The housing market is beginning to see a real slowdown brought on by high interest rates which led to a plunge of more than 35 percent in home sales across BC, cooling the hot lower mainland housing market that had seen house prices shoot up significantly. Home prices are also on the way down. While the province’s average home price climbed more than nine per cent year-over-year to just over $1 million according to data from the British Columbia Real Estate Association, it was down six per cent from the $1.065 million recorded in April.

By DESIBUZZCanada Staff

VANCOUVER – The housing market is beginning to see a real slowdown brought on by high interest rates which led to a plunge of more than 35 percent in home sales across BC, cooling the hot lower mainland housing market that had seen house prices shoot up significantly.

Home prices are also on the way down. While the province’s average home price climbed more than nine per cent year-over-year to just over $1 million according to data from the British Columbia Real Estate Association, it was down six per cent from the $1.065 million recorded in April.

The association noted that sales slid as well, with 8,214 residential homes exchanging hands last month, down approximately 35 per cent from last May and eight per cent from April, reported Postmedia.

 “Canadian mortgage rates continue to climb,” said BCREA chief economist Brendon Ogmundson in a press release accompanying the data. “The average five-year fixed mortgage rate reached 4.49 per cent in June. That is the highest mortgage rates have been since 2009.”

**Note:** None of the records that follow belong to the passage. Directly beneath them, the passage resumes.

(* ===== verification/JsonPath.v ===== *)
(** * Paths of procedure step mappings

    [services/jsonpath.py]: the path language that connects the steps of a
    procedure ([$.steps.name.result.field], [$.items[0].id]).  The main theorem
    is a round trip: a path written the way the documentation says resolves
    step by step to the value it names, or to the error of the first step that
    fails.  [raw_remaining] of the code is computed and never read; it has no
    counterpart here. *)

From S2P Require Import Prelude Regex.
From Stdlib Require Import Ascii.

Open Scope nat_scope.

(** ** The tokenizer *)

Definition ident_start (c : ascii) : bool := is_alpha c || Ascii.eqb c "_".
Definition ident_cont (c : ascii) : bool := is_alpha c || is_digit c || Ascii.eqb c "_" || Ascii.eqb c "-".

Definition _SEGMENT_PATTERN : re :=
  RAlt (RSeq (RCls ident_start) (rstar ident_cont))
       (RSeq (RCls (Ascii.eqb "[")) (RSeq (rplus is_digit) (RCls (Ascii.eqb "]")))).

Inductive segment := Field (name : string) | Index (digits : string).

(** The two groups of a match: a match that starts with the bracket is an
    index, its digits without the brackets. *)
Definition classify (t : list ascii) : segment :=
  match t with
  | "["%char :: ds => Index (String.string_of_list_ascii (removelast ds))
  | _ => Field (String.string_of_list_ascii t)
  end.

(** [_SEGMENT_PATTERN.findall(path)] *)
Definition segments (path : string) : list segment :=
  map (fun m => classify (snd m)) (finditer _SEGMENT_PATTERN path).

(** ** Resolution *)

(** [int(digits)] *)
Fixpoint int_of_go (acc : nat) (s : string) : nat :=
  match s with
  | EmptyString => acc
  | String c s' => int_of_go (acc * 10 + (ord c - 48)) s'
  end.
Definition int_of (s : string) : nat := int_of_go 0 s.

Definition type_name (v : pyval) : string :=
  match v with
  | PNone => "NoneType" | PBool _ => "bool" | PInt _ => "int" | PStr _ => "str"
  | PList _ => "list" | PDict _ => "dict"
  end.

B.C. is not alone in seeing a slowing housing market. Other provinces have seen activity cool as well, led by major cities such as Toronto (which saw home prices drop for the third straight month in May), Montreal and Calgary.

Vancouver home sales slipped nearly 10 percent from April to 2,918 units in May, also hitting a 32 per cent drop year-over-year in sales, according to data from the Real Estate Board of Greater Vancouver. The price of a home in B.C.’s most populous city remained relatively flat in May at $1.26 million.

The Bank of Canada’s hiking path has so far taken the overnight rate up to 1.5 per cent and signals that the Bank may have to get even tougher on inflation could put upward pressure on mortgage rates. Higher rates are keeping more would-be buyers on the sidelines.